Dea ArtioNebelfelder
August 13th, 2021

So much of heavy music is championed for its repulsiveness that a release best described as “refreshing” seems increasingly rare. Nebelfelder isn’t refreshing to the extent of being a boundary-shattering take on black metal, and in fact its beauty is distinct from most metal that’s routinely heralded as beautiful. By that, Nebelfelder doesn’t lift souls by paying lip service to twinkling post-rock. Dea Artio wholeheartedly embraces an atmospheric one-man black metal aesthetic, yet it typifies the splendor in that approach. It’s not beautiful like how, for example, brutal death metal can sink to such putrid levels that its revelry in filth is artful in itself. No, the Austrian artist plays to black metal’s underlying wanderlust.

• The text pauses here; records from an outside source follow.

(* ===== verification/Play.v ===== *)
(** Full-screen programs: computations over the text screen, the keyboard and
    the mouse, and the program's own variables [S].

    The delay loops of these programs have no effect and are left out. *)
From Stdlib Require Import ZArith Lia Ascii String.
From stdpp Require Import base tactics option numbers list.
From S2P Require Import Prelude Buffer CString Ports Vga Input InputProps.
#[local] Open Scope Z_scope.

Record play (S : Type) := Play { p_screen : vga; p_input : input; p_own : S }.
Arguments Play {S}.
Arguments p_screen {S}.
Arguments p_input {S}.
Arguments p_own {S}.

Definition set_p_screen {S} (v : vga) (p : play S) : play S := Play v (p_input p) (p_own p).
Definition set_own {S} (x : S) (p : play S) : play S := Play (p_screen p) (p_input p) x.

(** The theme of vga.h. *)
Definition THEME_TOPBAR : Z := VGA_ATTR 15 8.
Definition THEME_TITLE : Z := VGA_ATTR 14 1.
Definition THEME_MENU_BG : Z := VGA_ATTR 15 8.
Definition THEME_APP_BG : Z := VGA_ATTR 15 1.
Definition THEME_BORDER : Z := VGA_ATTR 7 1.

Section play.
Context `{Hardware} {S : Type}.
Abbreviation playM := (M (play S)).

Definition draw (f : vga -> outcome vga) : playM unit :=
  v ← gets p_screen; v ← lift (f v); modify (set_p_screen v).
Definition paint (f : vga -> vga) : playM unit := modify (fun p => set_p_screen (f (p_screen p)) p).
Definition put_cell (row col c attr : Z) : playM unit := draw (vga_putchar_at row col c attr).
Definition put_text (row col : Z) (s : list Z) (attr : Z) : playM unit := draw (vga_write_at row col s attr).

(** A number, as [itoa] writes it into an array of [room] characters, at a place
    of the screen. *)
Definition put_number (room row col n attr : Z) : playM unit :=
  s ← lift (itoa_into room (i32 n)); put_text row col s attr.

(** [for (int i = 0; i < n; i++) f(i)]. *)
Fixpoint each (n : nat) (i : Z) (f : Z -> playM unit) : playM unit :=
  match n with O => skip | Datatypes.S n => f i;; each n (i + 1) f end.

Definition with_input {A} (m : M input A) : playM A := fun '(p, tr) =>
  '(a, (i, tr)) ← m (p_input p, tr); Ok (a, (Play (p_screen p) i (p_own p), tr)).

Definition poll (fuel : nat) : playM Z := with_input (keyboard_poll fuel).
Definition wait_key (fuel : nat) : playM Z := with_input (keyboard_wait fuel).

Definition own : playM S := gets p_own.
Definition change (f : S -> S) : playM unit := modify (fun p => set_own (f (p_own p)) p).

(** [while ((k = keyboard_poll()) != 0) f(k);] *)
Definition drain_keys (fuel : nat) (f : Z -> playM unit) : playM unit :=
  mloop fuel (k ← poll fuel; if k =? 0 then mret (Some tt) else f k;; mret None).
End play.

Lemma wp_own `{Hardware} {S} (Q : S -> play S * list io_event -> Prop) v i s tr :
  Q s (Play v i s, tr) -> wp own Q (Play v i s, tr).
Proof. done. Qed.

Lemma wp_change `{Hardware} {S} (f : S -> S) Q v i s tr :
  Q tt (Play v i (f s), tr) -> wp (change f) Q (Play v i s, tr).
Proof. done. Qed.

(** * The screen stays a screen *)

Section safety.
Context `{Hardware} {S : Type} (I : S -> Prop).

Record play_ok (p : play S) : Prop := {
  po_screen : vga_ok (p_screen p);
  po_mouse : mouse_ok (the_mouse (p_input p));
  po_own : I (p_own p) }.

Lemma keeps_draw f : (forall v, vga_ok v -> succeeds (f v) vga_ok) -> mkeeps play_ok (draw f) any.
Proof.
  intros Hf [p tr] Hp. unfold draw, wp, mbind, M_bind, gets, lift, modify. cbn [fst snd].
  destruct (Hf (p_screen p) (po_screen _ Hp)) as (v & -> & Hv). split; [|done]. by destruct Hp.
Qed.

Lemma keeps_paint f : (forall v, vga_ok v -> vga_ok (f v)) -> mkeeps play_ok (paint f) any.
Proof. intros Hf. apply mkeeps_modify. intros p []. split; cbn; auto. Qed.

Lemma clear_ok attr v : vga_ok (vga_clear attr v).
Proof. unfold vga_ok, vga_clear. cbn. by rewrite length_replicate. Qed.

Lemma write_at_ok row s attr : forall col v, vga_ok v -> succeeds (vga_write_at row col s attr v) vga_ok.
Proof.
  induction s as [|c s IH]; intros col v Hv; cbn [vga_write_at]; [by apply succeeds_ret|].
  destruct (_ || _); [by apply succeeds_ret|].
  eapply succeeds_bind; [by apply vga_putchar_at_ok|]. intros v' [Hv' _]. by apply IH.
Qed.

Lemma keeps_clear attr : mkeeps play_ok (paint (vga_clear attr)) any.
Proof. apply keeps_paint. intros v _. apply clear_ok. Qed.

Lemma keeps_cell row col c attr : mkeeps play_ok (put_cell row col c attr) any.
Proof. apply keeps_draw. intros v Hv. eapply succeeds_mono; [by apply vga_putchar_at_ok|]. by intros v' []. Qed.

Lemma keeps_text row col s attr : mkeeps play_ok (put_text row col s attr) any.
Proof. apply keeps_draw. intros v Hv. by apply write_at_ok. Qed.
Lemma keeps_number room row col n attr : 12 <= room -> mkeeps play_ok (put_number room row col n attr) any.
Proof.
  intros Hr. unfold put_number. rewrite itoa_into_ok by (apply i32_range || done).
  eapply mkeeps_bind; [apply mkeeps_lift with (P := any); by apply succeeds_ret|]. intros s _. apply keeps_text.
Qed.

Lemma fill_cols_ok n r entry : forall cc cells, 0 <= r < 25 -> 0 <= cc -> length cells = 2000%nat ->
  succeeds (fill_cols n r cc entry cells) (fun l => length l = 2000%nat).
Proof.
  induction n as [|n IH]; intros cc cells Hr Hc Hl; cbn [fill_cols]; [by apply succeeds_ret|].
  unfold VGA_WIDTH. destruct (Z.ltb_spec cc 80); [|by apply succeeds_ret].
  rewrite blit_one by lia. cbn [mbind outcome_bind]. apply IH; [lia|lia|]. by rewrite length_insert.
Qed.

Lemma fill_rows_ok h col w entry : forall r cells, 0 <= r -> 0 <= col -> length cells = 2000%nat ->
  succeeds (fill_rows h r col w entry cells) (fun l => length l = 2000%nat).
Proof.
  induction h as [|h IH]; intros r cells Hr Hc Hl; cbn [fill_rows]; [by apply succeeds_ret|].
  unfold VGA_HEIGHT. destruct (Z.ltb_spec r 25); [|by apply succeeds_ret].
  eapply succeeds_bind; [by apply fill_cols_ok|]. intros l Hl'. apply IH; [lia|done|done].
Qed.

Lemma fill_rect_ok row col h w c attr v : 0 <= row -> 0 <= col -> vga_ok v ->
  succeeds (vga_fill_rect row col h w c attr v) vga_ok.
Proof.
  intros Hr Hc Hv. unfold vga_fill_rect. eapply succeeds_bind; [by apply fill_rows_ok|].
  intros l Hl. by apply succeeds_ret.
Qed.

Lemma keeps_fill row col h w c attr : 0 <= row -> 0 <= col ->
  mkeeps play_ok (draw (vga_fill_rect row col h w c attr)) any.
Proof. intros Hr Hc. apply keeps_draw. intros v Hv. by apply fill_rect_ok. Qed.

Lemma keeps_fill_row row c attr : 0 <= row -> mkeeps play_ok (draw (vga_fill_row row c attr)) any.
Proof. intros Hr. by apply keeps_fill. Qed.

Lemma keeps_each n f : (forall i, mkeeps play_ok (f i) any) -> forall i, mkeeps play_ok (each n i f) any.
Proof.
  intros Hf. induction n as [|n IH]; intros i; cbn [each]; [apply mkeeps_skip|].
  eapply mkeeps_bind; [apply Hf|]. by intros _ _.
Qed.

(** The same when only the indices from the first on matter. *)
Lemma keeps_each_from n f : forall i, (forall k, i <= k -> mkeeps play_ok (f k) any) -> mkeeps play_ok (each n i f) any.
Proof.
  induction n as [|n IH]; intros i Hf; cbn [each]; [apply mkeeps_skip|].
  eapply mkeeps_bind; [by apply Hf|]. intros _ _. apply IH. intros k Hk. apply Hf. lia.
Qed.

Lemma keeps_input {A} (m : M input A) (P : A -> Prop) :
  mkeeps (fun i => mouse_ok (the_mouse i)) m P -> mkeeps play_ok (with_input m) P.
Proof.
  intros Hm [p tr] Hp. pose proof (Hm (p_input p, tr) (po_mouse _ Hp)) as Hwp. unfold wp, with_input in *.
  destruct (m (p_input p, tr)) as [[a [i tr']]|[]]; cbn; try done. destruct Hwp as [Hi Ha].
  split; [|done]. by destruct Hp.
Qed.

Lemma keeps_own : mkeeps play_ok own I.
Proof. apply mkeeps_gets. by intros p []. Qed.

Lemma keeps_own_any : mkeeps play_ok own any.
Proof. by apply mkeeps_gets. Qed.

Lemma keeps_change f : (forall x, I x -> I (f x)) -> mkeeps play_ok (change f) any.
Proof. intros Hf. apply mkeeps_modify. intros p []. split; cbn; auto. Qed.
End safety.

(** * The drivers, against any hardware *)

Section drivers.
Context `{Hardware}.

Definition mouse_kept (i : input) : Prop := mouse_ok (the_mouse i).
Abbreviation ikeeps := (mkeeps mouse_kept).

Lemma keeps_status bit : ikeeps (status_bit bit) any.
Proof. unfold status_bit. eapply mkeeps_bind; [apply mkeeps_in|]. intros v _. by apply mkeeps_ret. Qed.

Lemma keeps_feed d : ikeeps (mouse_feed d) any.
Proof.
  intros [i tr] Hi. unfold mouse_feed, wp, mbind, M_bind, gets, lift, modify. cbn [fst snd].
  by destruct (handle_ok d (the_mouse i) Hi) as (m & -> & Hm).
Qed.

Lemma keeps_poll_turn {R} (empty : R) (other : M input (option R)) : ikeeps other any ->
  ikeeps (poll_turn empty other) any.
Proof.
  intros Ho. unfold poll_turn. eapply mkeeps_bind; [apply mkeeps_in|]. intros status _.
  destruct (_ =? 0); [by apply mkeeps_ret|]. destruct (negb _); [|done].
  eapply mkeeps_bind; [apply mkeeps_in|]. intros d _.
  eapply mkeeps_bind; [apply keeps_feed|]. intros _ _. by apply mkeeps_ret.
Qed.

Lemma keeps_read_key : ikeeps read_key any.
Proof.
  unfold read_key. eapply mkeeps_bind; [apply mkeeps_in|]. intros sc Hsc.
  intros [i tr] Hi. unfold wp, mbind, M_bind, gets, lift, modify, mret, M_ret. cbn [fst snd] in *.
  destruct (keyboard_byte_ok (keyboard i) sc Hsc) as [E _]. rewrite E. by destruct (kbyte (keyboard i) sc).
Qed.

Lemma some_any {R} (m : M input (option R)) :
  ikeeps m any -> ikeeps m (fun r => match r with Some x => any x | None => True end).
Proof. intros Hm. eapply mkeeps_mono; [exact Hm|]. by intros []. Qed.

Lemma keeps_poll_key fuel : ikeeps (keyboard_poll fuel) any.
Proof. apply mkeeps_mloop, some_any, keeps_poll_turn, keeps_read_key. Qed.

Lemma keeps_wait_key fuel : ikeeps (keyboard_wait fuel) any.
Proof.
  apply mkeeps_mloop, some_any. eapply mkeeps_bind; [apply keeps_poll_key|]. intros k _. by apply mkeeps_ret.
Qed.

Lemma keeps_mouse_poll fuel : ikeeps (mouse_poll fuel) any.
Proof.
  apply mkeeps_mloop, some_any. eapply mkeeps_bind; [apply keeps_status|]. intros full _.
  destruct (negb full); [by apply mkeeps_ret|]. eapply mkeeps_bind; [apply keeps_status|]. intros aux _.
  destruct (negb aux); [by apply mkeeps_ret|]. eapply mkeeps_bind; [apply mkeeps_in|]. intros d _.
  eapply mkeeps_bind; [apply keeps_feed|]. intros _ _. by apply mkeeps_ret.
Qed.

Lemma keeps_wait_status guard c : ikeeps c any -> ikeeps (wait_status guard c) any.
Proof.
  intros Hc. unfold wait_status. eapply mkeeps_bind.
  { apply mkeeps_mrepeat with (P := any), some_any. eapply mkeeps_bind; [exact Hc|]. intros b _. by apply mkeeps_ret. }
  intros r _. by apply mkeeps_ret.
Qed.

Lemma keeps_input_clear guard : ikeeps (ps2_wait_input_clear guard) any.
Proof.
  apply keeps_wait_status. eapply mkeeps_bind; [apply keeps_status|]. intros b _. by apply mkeeps_ret.
Qed.

Lemma keeps_read_data : ikeeps mouse_read_data any.
Proof.
  unfold mouse_read_data. eapply mkeeps_bind; [apply keeps_wait_status, keeps_status|].
  intros [] _; [|by apply mkeeps_ret]. eapply mkeeps_bind; [apply mkeeps_in|]. intros v _. by apply mkeeps_ret.
Qed.

Lemma keeps_send port v : ikeeps (ps2_send port v) any.
Proof.
  unfold ps2_send. eapply mkeeps_bind; [apply keeps_input_clear|].
  intros [] _; [|by apply mkeeps_ret]. eapply mkeeps_bind; [apply mkeeps_out|]. intros _ _. by apply mkeeps_ret.
Qed.

Lemma keeps_write_device v : ikeeps (mouse_write_device v) any.
Proof.
  unfold mouse_write_device. eapply mkeeps_bind; [apply keeps_send|]. intros a _.
  destruct (negb a); [by apply mkeeps_ret|]. eapply mkeeps_bind; [apply keeps_send|]. intros b _.
  destruct (negb b); [by apply mkeeps_ret|]. eapply mkeeps_bind; [apply keeps_read_data|]. intros c _.
  by apply mkeeps_ret.
Qed.

Lemma reset_ok m : mouse_ok m -> mouse_ok (mouse_reset m).
Proof. by intros (Hl & _). Qed.
Lemma enable_ok m : mouse_ok m -> mouse_ok (mouse_enable m).
Proof. done. Qed.

Lemma keeps_mouse_init : ikeeps mouse_init any.
Proof.
  unfold mouse_init. eapply mkeeps_bind; [apply mkeeps_modify; intros i; apply reset_ok|]. intros _ _.
  eapply mkeeps_bind; [apply keeps_send|]. intros a _. destruct (negb a); [by apply mkeeps_ret|].
  eapply mkeeps_bind; [apply keeps_send|]. intros b _. destruct (negb b); [by apply mkeeps_ret|].
  eapply mkeeps_bind; [apply keeps_read_data|]. intros [cmd|] _; [|by apply mkeeps_ret].
  eapply mkeeps_bind; [apply keeps_send|]. intros c _. destruct (negb c); [by apply mkeeps_ret|].
  eapply mkeeps_bind; [apply keeps_send|]. intros d _. destruct (negb d); [by apply mkeeps_ret|].
  eapply mkeeps_bind; [apply keeps_write_device|]. intros e _. destruct (negb e); [by apply mkeeps_ret|].
  eapply mkeeps_bind; [apply keeps_write_device|]. intros f _. destruct (negb f); [by apply mkeeps_ret|].
  eapply mkeeps_bind; [apply mkeeps_modify; intros i; apply enable_ok|]. intros _ _. by apply mkeeps_ret.
Qed.
End drivers.

(** Steps through the drawing of a program. *)
Create HintDb play discriminated.
#[export] Hint Resolve keeps_cell keeps_text keeps_clear mkeeps_skip keeps_own keeps_own_any : play.
#[export] Hint Extern 1 (mkeeps _ (put_number _ _ _ _ _) _) => apply keeps_number; lia : play.
#[export] Hint Extern 1 (mkeeps _ (draw (vga_fill_rect _ _ _ _ _ _)) _) => apply keeps_fill : play.
#[export] Hint Extern 1 (mkeeps _ (draw (vga_fill_row _ _ _)) _) => apply keeps_fill_row : play.
#[export] Hint Extern 1 (mkeeps _ (mret _) _) => apply mkeeps_ret : play.
#[export] Hint Extern 1 (any _) => exact I : play.
#[export] Hint Extern 1 (Z.le 0 _) => first [lia | (vm_compute; discriminate)] : play.

Ltac play_step :=
  match goal with
  | |- mkeeps _ (_ ≫= _) _ => eapply mkeeps_bind with (P := any); [|intros ? _]
  | |- mkeeps _ (if ?b then _ else _) _ => destruct b eqn:?
  | |- mkeeps _ (each _ _ _) _ => apply keeps_each; intros ?
  | |- mkeeps _ _ _ => solve [auto with play; try lia]
  end.
Ltac play := repeat play_step.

With all that taken into consideration, Nebelfelder is as beautiful as it is quirky. The plodding pace is never taken to throttling extremities. Most of the time Dea Artio follows a rhythm akin to walking through the woods. Where it gets quirky is how that pace is punctuated with accordions, low chanting vocals, and synths that peer through the patchwork in the trees. While listening to Nebelfelder, these elements make sense due to Dea Artio’s phenomenal pacing. It’s only when taken in isolation that you’re struck by how quaint those accordions and synths truly are, as they don’t pierce through the mix so much as they accent the journey. They’re like fireflies cutting through the fog. Actually, that was probably their exact motivation, seeing as how nebelfeld is the German word for “patch of fog.” Again, little surprise. Dea Artio holds ancient forests, misty mountains, and the occult as his largest inspirations. Nebelfelder then plays like his own interpretation of nature through the vehicle of black metal.